The original Paranormal Activity understood this, and had its terrors lift bed sheets invisibly, and drag humans down hallways by their feet in absolute silence. The monsters of found footage films leave wooden stick figures behind as you sleep and keep your friends motionless in the corner of a room while they murder you. By giving the Blair Witch a (stupid, uninventive, almost comedic) form, the new filmmakers not only made her look less frightening, they also gave her the boundaries of a corporeal body. Instead of an omnipresent force, she becomes some old, Dobby-looking lady shifting around trees, trying to regain some of her power by scampering out of view.

The Blair Witch Project catapulted into a phenomenon because of the things it didn’t tell us. It didn’t tell us why the Blair Witch kept her victims in corners, it just left you to realize that every corner in the final house was covered in the tiny bloody handprints of children. It didn’t even tell its actors to act scared, it just left them to camp for seven days in the woods, giving them fewer and fewer food rations in between, only to terrorize them throughout the night. Hell, it was a movie that, conveniently, didn’t even tell the audience it was fictional (which, again, a questionable tactic, but undeniably effective). The Blair Witch Project told its story with so much restraint that some fans became obsessed with finding clues and easter eggs that weren’t even there. It did the job of any good scary story: it made you see ghosts everywhere.
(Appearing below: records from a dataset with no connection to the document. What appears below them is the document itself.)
(** [utils/config/index.js] *)
Definition utils_config_index_imports : list import_stmt :=
  [ IWhole "Configstore" "configstore"; IWhole "path" "path"; IMember "homedir" "os" "homedir()";
    IWhole "changeCase" "change-case" ].
Definition utils_config_index_exports : list (string * export_val) :=
  [ ("RainbowConfig", ELocal "RainbowConfig") ].
Definition utils_config_index : js_module :=
  mkModule "utils/config/index.js" utils_config_index_imports
    ["RainbowConfig"] utils_config_index_exports.

(** [utils/borshify-proof.js] *)
Definition utils_borshify_proof_imports : list import_stmt :=
  [ IDestructure ["Web3"] "./robust"; IWhole "bs58" "bs58" ].
Definition utils_borshify_proof_exports : list (string * export_val) :=
  [ ("borshifyOutcomeProof", ELocal "borshifyOutcomeProof") ].
Definition utils_borshify_proof : js_module :=
  mkModule "utils/borshify-proof.js" utils_borshify_proof_imports
    ["borshifyOutcomeProof"] utils_borshify_proof_exports.

(** [utils/borsh.js] *)
Definition utils_borsh_imports : list import_stmt :=
  [ IWhole "bs58" "bs58"; IWhole "BN" "bn.js"; IDestructure ["TextDecoder"] "util";
    IDestructure ["borshifyOutcomeProof"] "./borshify-proof";
    IDestructure ["Web3"; "nearAPI"; "sleep"; "backoff"; "signAndSendTransaction"] "./robust" ].
Definition utils_borsh_exports : list (string * export_val) :=
  [ ("BorshContract", ELocal "BorshContract"); ("hexToBuffer", ELocal "hexToBuffer");
    ("readerToHex", ELocal "readerToHex"); ("borshifyOutcomeProof", ELocal "borshifyOutcomeProof");
    ("txnStatus", ELocal "txnStatus"); ("borshify", ELocal "borshify");
    ("borshifyInitialValidators", ELocal "borshifyInitialValidators");
    ("signAndSendTransaction", ELocal "signAndSendTransaction"); ("serialize", ELocal "serialize") ].
Definition utils_borsh : js_module :=
  mkModule "utils/borsh.js" utils_borsh_imports
    ["serialize"; "txnStatus"; "BorshContract"; "borshify"; "borshifyInitialValidators";
     "hexToBuffer"; "readerToHex"] utils_borsh_exports.

(** [utils/utils.js] *)
Definition utils_utils_imports : list import_stmt :=
  [ IMember "homedir" "os" "homedir()"; IWhole "path" "path"; IWhole "fs" "fs";
    IWhole "assert" "bsert"; IDestructure ["nearAPI"; "Web3"] "./robust" ].
Definition utils_utils_exports : list (string * export_val) :=
  [ ("setupEthNear", ELocal "setupEthNear"); ("accountExists", ELocal "accountExists");
    ("remove0x", ELocal "remove0x"); ("createLocalKeyStore", ELocal "createLocalKeyStore");
    ("getWeb3", ELocal "getWeb3"); ("getEthContract", ELocal "getEthContract");
    ("addSecretKey", ELocal "addSecretKey"); ("fromWei", EField "Web3" "utils.fromWei");
    ("toWei", EField "Web3" "utils.toWei"); ("ethCallContract", ELocal "ethCallContract") ].
Definition utils_utils : js_module :=
  mkModule "utils/utils.js" utils_utils_imports
    ["setupEthNear"; "remove0x"; "accountExists"; "createLocalKeyStore"; "getWeb3";
     "getEthContract"; "addSecretKey"; "ethCallContract"] utils_utils_exports.

(** [utils/helpers.js] *)
Definition utils_helpers_imports : list import_stmt :=
  [ IDestructure ["nearAPI"] "./robust"; IWhole "fs" "fs"; IWhole "BN" "bn.js" ].
Definition utils_helpers_exports : list (string * export_val) :=
  [ ("maybeCreateAccount", ELocal "maybeCreateAccount"); ("accountExists", ELocal "accountExists");
    ("accountHasTheKey", ELocal "accountHasTheKey"); ("verifyAccount", ELocal "verifyAccount");
    ("verifyAccountGently", ELocal "verifyAccountGently") ].
Definition utils_helpers : js_module :=
  mkModule "utils/helpers.js" utils_helpers_imports
    ["maybeCreateAccount"; "accountExists"; "accountHasTheKey"; "verifyAccount";
     "verifyAccountGently"] utils_helpers_exports.

(** [utils/index.js] *)
Definition utils_index_imports : list import_stmt :=
  [ IDestructure ["nearAPI"; "Web3"; "RobustWeb3"; "normalizeEthKey"; "sleep"; "backoff"; "nearJsonContractFunctionCall"] "./robust";
    IDestructure ["RainbowConfig"] "./config";
    IDestructure ["txnStatus"; "BorshContract"; "hexToBuffer"; "readerToHex"; "borshifyInitialValidators"; "borshifyOutcomeProof"; "borshify"] "./borsh";
    IDestructure ["setupEthNear"; "accountExists"; "remove0x"; "createLocalKeyStore"; "getWeb3"; "getEthContract"; "addSecretKey"; "fromWei"; "toWei"; "ethCallContract"] "./utils";
    IDestructure ["maybeCreateAccount"; "verifyAccount"] "./helpers"; IWhole "path" "path" ].
Definition utils_index_exports : list (string * export_val) :=
  [ ("getScript", ELocal "getScript"); ("backoff", ELocal "backoff"); ("nearAPI", ELocal "nearAPI");
    ("JSONreplacer", ELocal "JSONreplacer"); ("Web3", ELocal "Web3"); ("sleep", ELocal "sleep");
    ("RobustWeb3", ELocal "RobustWeb3"); ("setupEthNear", ELocal "setupEthNear");
    ("normalizeEthKey", ELocal "normalizeEthKey"); ("accountExists", ELocal "accountExists");
    ("remove0x", ELocal "remove0x"); ("createLocalKeyStore", ELocal "createLocalKeyStore");
    ("getWeb3", ELocal "getWeb3"); ("getEthContract", ELocal "getEthContract");
    ("addSecretKey", ELocal "addSecretKey"); ("fromWei", ELocal "fromWei");
    ("toWei", ELocal "toWei"); ("txnStatus", ELocal "txnStatus");
    ("ethCallContract", ELocal "ethCallContract"); ("BorshContract", ELocal "BorshContract");
    ("hexToBuffer", ELocal "hexToBuffer"); ("readerToHex", ELocal "readerToHex");
    ("maybeCreateAccount", ELocal "maybeCreateAccount"); ("verifyAccount", ELocal "verifyAccount");
    ("RainbowConfig", ELocal "RainbowConfig");
    ("nearJsonContractFunctionCall", ELocal "nearJsonContractFunctionCall");
    ("borshifyInitialValidators", ELocal "borshifyInitialValidators");
    ("borshifyOutcomeProof", ELocal "borshifyOutcomeProof"); ("borshify", ELocal "borshify") ].
Definition utils_index : js_module :=
  mkModule "utils/index.js" utils_index_imports
    ["getScript"; "JSONreplacer"] utils_index_exports.

(** [eth2near/eth2near-block-relay/eth-on-near-client.js] *)
Definition eth2near_eth2near_block_relay_eth_on_near_client_imports : list import_stmt :=
  [ IWhole "BN" "bn.js"; IWhole "blockFromRpc" "ethereumjs-block/from-rpc";
    IWhole "utils" "ethereumjs-util";
    IDestructure ["Web3"; "BorshContract"; "hexToBuffer"; "readerToHex"] "rainbow-bridge-utils";
    IWhole "roots" "./dag_merkle_roots.json" ].
Definition eth2near_eth2near_block_relay_eth_on_near_client_exports : list (string * export_val) :=
  [ ("EthOnNearClientContract", ELocal "EthOnNearClientContract");
    ("web3BlockToRlp", ELocal "web3BlockToRlp") ].
Definition eth2near_eth2near_block_relay_eth_on_near_client : js_module :=
  mkModule "eth2near/eth2near-block-relay/eth-on-near-client.js" eth2near_eth2near_block_relay_eth_on_near_client_imports
    ["web3BlockToRlp"; "EthOnNearClientContract"] eth2near_eth2near_block_relay_eth_on_near_client_exports.

(** [eth2near/eth2near-block-relay/eth-on-near-prover.js] *)
Definition eth2near_eth2near_block_relay_eth_on_near_prover_imports : list import_stmt :=
  [ IDestructure ["BorshContract"; "hexToBuffer"; "readerToHex"] "rainbow-bridge-utils" ].
Definition eth2near_eth2near_block_relay_eth_on_near_prover_exports : list (string * export_val) :=
  [ ("EthOnNearProverContract", ELocal "EthOnNearProverContract");
    ("borshSchema", ELocal "borshSchema") ].
Definition eth2near_eth2near_block_relay_eth_on_near_prover : js_module :=
  mkModule "eth2near/eth2near-block-relay/eth-on-near-prover.js" eth2near_eth2near_block_relay_eth_on_near_prover_imports
    ["borshSchema"; "EthOnNearProverContract"] eth2near_eth2near_block_relay_eth_on_near_prover_exports.

(** [eth2near/eth2near-block-relay/eth-proof-extractor.js] *)
Definition eth2near_eth2near_block_relay_eth_proof_extractor_imports : list import_stmt :=
  [ IWhole "Tree" "merkle-patricia-tree";
    IDestructure ["Header"; "Proof"; "Receipt"; "Log"] "eth-object";
    IWhole "utils" "ethereumjs-util"; IDestructure ["encode"] "eth-util-lite";
    IDestructure ["promisfy"] "promisfy";
    IDestructure ["RobustWeb3"; "JSONreplacer"] "rainbow-bridge-utils" ].
Definition eth2near_eth2near_block_relay_eth_proof_extractor_exports : list (string * export_val) :=
  [ ("EthProofExtractor", ELocal "EthProofExtractor");
    ("receiptFromWeb3", ELocal "receiptFromWeb3"); ("logFromWeb3", ELocal "logFromWeb3");
    ("ethToNearFindProof", ELocal "ethToNearFindProof") ].
Definition eth2near_eth2near_block_relay_eth_proof_extractor : js_module :=
  mkModule "eth2near/eth2near-block-relay/eth-proof-extractor.js" eth2near_eth2near_block_relay_eth_proof_extractor_imports
    ["receiptFromWeb3"; "logFromWeb3"; "EthProofExtractor"; "ethToNearFindProof"] eth2near_eth2near_block_relay_eth_proof_extractor_exports.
blair-witch-anatomy-facebookJumbo

Don’t get me wrong, there are a few choice moments and qualities that show the stifled potential of Blair Witch‘s director and screenwriter, who proved their proficiency for intelligent, well-executed horror camp with The Guest (2014) and You’re Next (2013). But you’ll notice that I spent very little time actually describing Blair Witch’s plot. That’s because I searched far and wide and found nothing to report. So many threads begin only to peter out to the sound of a single tree falling in the woods with no one around to hear it. Early on, a character gets infected by an Alien-looking parasite swimming under her skin like a gully fish—only to unceremoniously be ripped out of her leg with little fanfare or consequence half an hour later. The drone which, at first seems to promise the advent of aerial shots showcasing the witch’s terror, quickly gets stuck inside a tree before it can do anything but annoy you for existing. All in all, I can’t say I left Blair Witch knowing what the hell filled up those 90 minutes apart from gratuitously unearned jump scares and the torture of six very good looking youths.

Ignoring just about everything that made the original an irritatingly irresistible hit, Blair Witch blundered into the world’s mythology with the subtlety of a sledge hammer—or rather, the sound of a drone angrily tearing through a forest.